Susan Calvin gives him
a chance to explore a range of character possibilities. She’s a
contrast to the blokey and intuitive men of U.S. Robots who we’ve
met so far. She’s cool and intellectual, a little bit vinegary.
She’s described as plain and at 38 is considered – perhaps most
keenly by herself – to be an old maid. He makes a good fist of it,
but this story is a rather melodramatic tale of a woman humiliated in
love.
This story plays with
the First Law of Robotics, ‘A robot may not injure a
human being, or, through inaction allow a human being to come to
harm.’ The puzzling and apparently random creation of a
mind-reading robot allows Asimov to explore what we mean by harm. RB
34 – aka Herbie in true Asimovian robot tradition – tries to
protect the human staff of U.S. Robots from harm by reading their
secret desires and telling them what they want to hear.
Susan’s not the only
one to get taken in. There’s a sub-plot in this story about rival
mathematicians that feels like comic relief beside her anguished tale
of heartbreak. It’s a bit cringey, though, when Susan glams up on
the assurance that her crush returns her feelings. Milton Ashe, her
unwitting inamorata observes:
‘Say, Bogie, you notice anything queer about the lady lately?’
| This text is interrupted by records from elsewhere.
(* ===== verification/NtfsLinks.v ===== *)
(** * Records with more names than fit
      ([src/tools/iso-patch-mac/engine/ntfs.c]: [convert_to_attrlist])

    The names that did not fit the record of a file move to extension records,
    and a list of all its attributes to a cluster of its own. *)

From Stdlib Require Import String.
From S2P Require Import Prelude Bytes WStr Outcome BlockIO ImageWrites NtfsCodec NtfsRecord Bitmap NtfsVolume NtfsTree.

Definition with_base (r : mftrec_t) (base : Z) : mftrec_t :=
  mkRec (r_buf r) (r_used r) (r_attr_id r) (r_seq r) (r_flags r) (r_link_count r) (r_is_dir r) (r_entries r) (r_reparse r) (r_ov r) base.

Definition al_entry (type ref inst : Z) : list Z :=
  let e := w8 (w8 (w16 (w32 (replicate 0x20 0) 0 type) 4 0x20) 6 0) 7 0x1A in
  w16 (w64 (w64 e 8 0) 0x10 ref) 0x18 inst.

(** ** The attributes of the record as it is *)

Record raw_attrs := mkRaw { std_raw : list Z; data_raw : list Z; fns : list (list Z) }.

(** [memcpy] of [n] bytes at [off] of the record's buffer. *)
Definition copy_attr (buf : list Z) (off n : Z) : outcome (list Z) :=
  if Z.of_nat (length buf) <? off + n then Fault else Ok (sub buf (Z.to_nat off) (Z.to_nat n)).

(** [while (p < base->used)] *)
Fixpoint scan_attrs (fuel : nat) (buf : list Z) (used p : Z) (a : raw_attrs) : outcome raw_attrs :=
  match fuel with
  | O => Spin
  | S fuel' =>
      if negb (p <? used) then Ok a else
      let t := r32 buf p in
      if t =? 0xFFFFFFFF then Ok a else
      let l := r32 buf (p + 4) in
      if l =? 0 then Ok a else
      a ← (if (t =? 0x10) && (l <=? 512) then b ← copy_attr buf p l; Ok (mkRaw b (data_raw a) (fns a))
           else if (t =? 0x80) && (l <=? 1024) then b ← copy_attr buf p l; Ok (mkRaw (std_raw a) b (fns a))
           else if t =? 0x30 then b ← copy_attr buf (p + r16 buf (p + 0x14)) (r32 buf (p + 0x10)); Ok (mkRaw (std_raw a) (data_raw a) (fns a ++ [b]))
           else Ok a);
      scan_attrs fuel' buf used (u32 (p + l)) a
  end.

(** ** The base record *)

(** An attribute of the old record with its new identifier. *)
Definition put_raw (r : mftrec_t) (raw : list Z) : mftrec_t :=
  let buf := w16 (splice (r_buf r) (Z.to_nat (r_used r)) raw) (r_used r + 0xE) (r_attr_id r) in
  set_attrs r buf (r_used r + Z.of_nat (length raw)) (u16 (r_attr_id r + 1)).

Definition has_raw (raw : list Z) : bool := negb (Nat.eqb (length raw) 0).

(** The rebuilt record, the names left over and what the list says of those
    kept; [None]: no room. *)
Definition rebuild_base (r : mftrec_t) (a : raw_attrs) (base_ref al_lcn al_clu al_bytes : Z) :
    option (mftrec_t * list (list Z) * list (Z * Z) * Z * Z) :=
  let r := set_attrs r (r_buf r) 0x38 0 in
  let std_inst := r_attr_id r in
  let r := if has_raw (std_raw a) then put_raw r (std_raw a) else r in
  r ← attr_nonres r NTFS_AT_ATTRIBUTE_LIST [] al_lcn al_clu cluster_size al_bytes al_bytes 0;
  let data_len := Z.of_nat (length (data_raw a)) in
  let '(r, rest, fe) :=
    match fns a with
    | [] => (r, [], [])
    | fn :: rest =>
        if u32 (r_used r + align8u (0x18 + Z.of_nat (length fn)) + data_len + 8) <=? NTFS_MFT_RECSZ then
          match attr_resident r NTFS_AT_FILE_NAME [] fn 0 with
          | Some r' => (r', rest, [(base_ref, r_attr_id r)])
          | None => (r, fns a, [])
          end
        else (r, fns a, [])
    end in
  if has_raw (data_raw a) then
    if NTFS_MFT_RECSZ <? u32 (r_used r + data_len + 8) then None else
    Some (put_raw r (data_raw a), rest, fe, (if has_raw (std_raw a) then std_inst else 0), r_attr_id r)
  else Some (r, rest, fe, (if has_raw (std_raw a) then std_inst else 0), 0).

(** ** Extension records *)

(** [for (; fi < nfn; fi++)]: the names into extension records, and where each
    went; [ext] is the one being filled. *)
Fixpoint spill (fuel : nat) (w : ntfs_writer) (base_ref : Z) (ext : option Z) (names : list (list Z)) : outcome (list (Z * Z) * ntfs_writer) :=
  match names with
  | [] => Ok ([], w)
  | fn :: rest =>
      match fuel with
      | O => Spin
      | S fuel' =>
          '(er, w) ← (match ext with
             | Some er => Ok (er, w)
             | None =>
                 let er := nrec w in
                 let w := add_rec w false in
                 r ← opt (get_rec w er);
                 Ok (er, put_rec w er (with_base (with_links r 0) base_ref))
             end);
          r ← opt (get_rec w er);
          match attr_resident r NTFS_AT_FILE_NAME [] fn 0 with
          | None => spill fuel' w base_ref None names
          | Some r' =>
              '(fe, w) ← spill fuel' (put_rec w er r') base_ref (Some er) rest;
              Ok ((ref_of er r, r_attr_id r) :: fe, w)
          end
      end
  end.

(** ** The conversion *)

Definition al_list (a : raw_attrs) (base_ref std_inst data_inst : Z) (fe : list (Z * Z)) : list Z :=
  (if has_raw (std_raw a) then al_entry 0x10 base_ref std_inst else []) ++
  concat (map (λ x, al_entry 0x30 (fst x) (snd x)) fe) ++
  (if has_raw (data_raw a) then al_entry 0x80 base_ref data_inst else []).

Section convert.
Context {D : Type} `{Image D}.

Definition convert_to_attrlist (w : ntfs_writer) (d : D) (base_recno : Z) : outcome (ntfs_writer * D) :=
  base ← opt (get_rec w base_recno);
  let base_ref := ref_of base_recno base in
  a ← scan_attrs (S (length (r_buf base))) (r_buf base) (r_used base) 0x38 (mkRaw [] [] []);
  let a := mkRaw (std_raw a) (data_raw a) (fns a ++ r_ov base) in
  let n_ent := (if has_raw (std_raw a) then 1 else 0) + Z.of_nat (length (fns a)) + (if has_raw (data_raw a) then 1 else 0) in
  let al_bytes := u32 (n_ent * 0x20) in
  let al_clu := u32 (al_bytes + cluster_size - 1) / cluster_size in
  '(al_lcn, w) ← opt (alloc_clusters w al_clu);
  '(base, rest, fe, std_inst, data_inst) ← must (-1) (rebuild_base base a base_ref al_lcn al_clu al_bytes);
  let w := put_rec w base_recno (with_ov base []) in
  '(fe', w) ← spill (2 * length rest) w base_ref None rest;
  let al := al_list a base_ref std_inst data_inst (fe ++ fe') in
  if u64 (al_clu * cluster_size) <? Z.of_nat (length al) then Fault else
  d ← opt (puts d [(cluster_byte w al_lcn, splice (replicate (Z.to_nat (u64 (al_clu * cluster_size))) 0) 0 al)]);
  Ok (w, d).

(** [for (i = 0; i < n0; i++)]: the records with names that did not fit. *)
Fixpoint convert_all (n : nat) (w : ntfs_writer) (d : D) (i : Z) : outcome (ntfs_writer * D) :=
  match n with
  | O => Ok (w, d)
  | S n' =>
      match get_rec w i with
      | Some r =>
          if negb (Nat.eqb (length (r_ov r)) 0) then
            match convert_to_attrlist w d i with
            | Ok (w, d) => convert_all n' w d (i + 1)
            | Err _ => Err (-5)
            | Fault => Fault
            | Spin => Spin
            end
          else convert_all n' w d (i + 1)
      | None => convert_all n' w d (i + 1)
      end
  end.
End convert.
Bogert relaxed into an undignified grin. ‘She’s using lipstick, if that’s what you mean.’
‘Hell, I know that. Rouge, powder and eye shadow, too. She’s a sight. But it’s not that. I can’t put my finger on it. It’s the way she talks – as if she was happy about something.’ He thought a little then shrugged.
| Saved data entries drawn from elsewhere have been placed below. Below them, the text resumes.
Lemma ntfs_index_search_witness : ∃ w r' w' d' root base h,
  ntfs_writer_open 2048 40001 [] = Some w ∧
  build_directory_index demo_sort w ((λ _, 0) : mem) (with_entries root_rec many_names) = Ok (r', w', d') ∧
  lookup_dir h ascii_upcase d' base root (key_of [88; 52; 50]) = Some (Some 142) ∧
  lookup_dir h ascii_upcase d' base root (key_of [88; 52]) = Some None.
Proof.
  destruct (ntfs_writer_open_ok 2048 40001 [] 320) as (w & Eo & V & _ & _ & _ & _ & Ez & _ & _ & Hb & _); [lia|lia|lia|].
  destruct (ntfs_index_search (D := mem) ascii_upcase demo_sort boot_only w (λ _, 0) [] 0 320 0 5 (with_entries root_rec many_names) [])
    as [(_ & Hu & _)|(r' & w' & d' & rs' & more & root & base & h & E & _ & _ & _ & _ & _ & _ & Hin & Hout)].
  - exact demo_sort_ok.
  - exact (vo_alloc _ _ _ _ V).
  - exact (vo_off _ _ _ _ V).
  - exact I.
  - split; [apply (rec_new_rep 5); vm_compute; split; congruence|reflexivity].
  - constructor.
  - vm_compute. congruence.
  - vm_compute. reflexivity.
  - exact many_wf.
  - apply (bool_decide_unpack (NoDup (names ascii_upcase many_names))). vm_compute. exact I.
  - vm_compute. congruence.
  - rewrite Ez. cbn [with_entries r_entries]. change (Z.of_nat (length many_names)) with 80. change ((40001 - 1) / 8 / 8) with 625. change ((40001 - 1) / 8) with 5000 in Hb. lia.
  - lia.
  - exact I.
  - exfalso. revert Hu. vm_compute. discriminate.
  - exists w, r', w', d', root, base, h. split; [exact Eo|]. split; [exact E|]. split.
    + apply (Hin (mkIdx 142 (key_of [120; 52; 50]))); [|vm_compute; reflexivity].
      apply (list_elem_of_lookup_2 _ 42). vm_compute. reflexivity.
    + apply Hout. apply (bool_decide_unpack (¬ (_ ∈ _))). vm_compute. exact I.
Defined.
The other allowed himself a leer, which, for scientist past fifty, was not a bad job. ‘Maybe she’s in love.’
So, U.S. Robots a great
place to work, but look out for the office gossips!
Later, we see her
sighing and gazing at Ashe ‘with melting eyes’ and when he starts
talking marriage, ‘her heart bounded’. Her subsequent humiliation
when it becomes clear that Herbie has lied to her is just as vivid:
the room starts spinning and she sees herself with ‘nasty red
splotches’ of rouge on her ‘chalk-white face’, and stumbles
blindly from the room.
In fairness, her
vengeance on Herbie is unforgiving. She faces him down with a classic
robot dilemma – to tell each of the rival mathematicians which of
them was going to get the plumb job. She harangues and harasses the
robot until it’s mind shuts down.
This story was written
in 1941 and the death-by-paradox is still a staple of the robot
genre. Stuff like that is poison to robots, pure linguistic mind
poison! I’m reminded of the consciousness eating mind-parasites in
Hannu Rajaniemie’s The Fractal Prince. Both see the mind as a
system of information – in Asimov the positronic impressions, in
Rajaniemie a more familiar software-based model – that’s
susceptible to these kinds of logic infection that can bring it to a
halt. It’s an idea we’ll see again soon!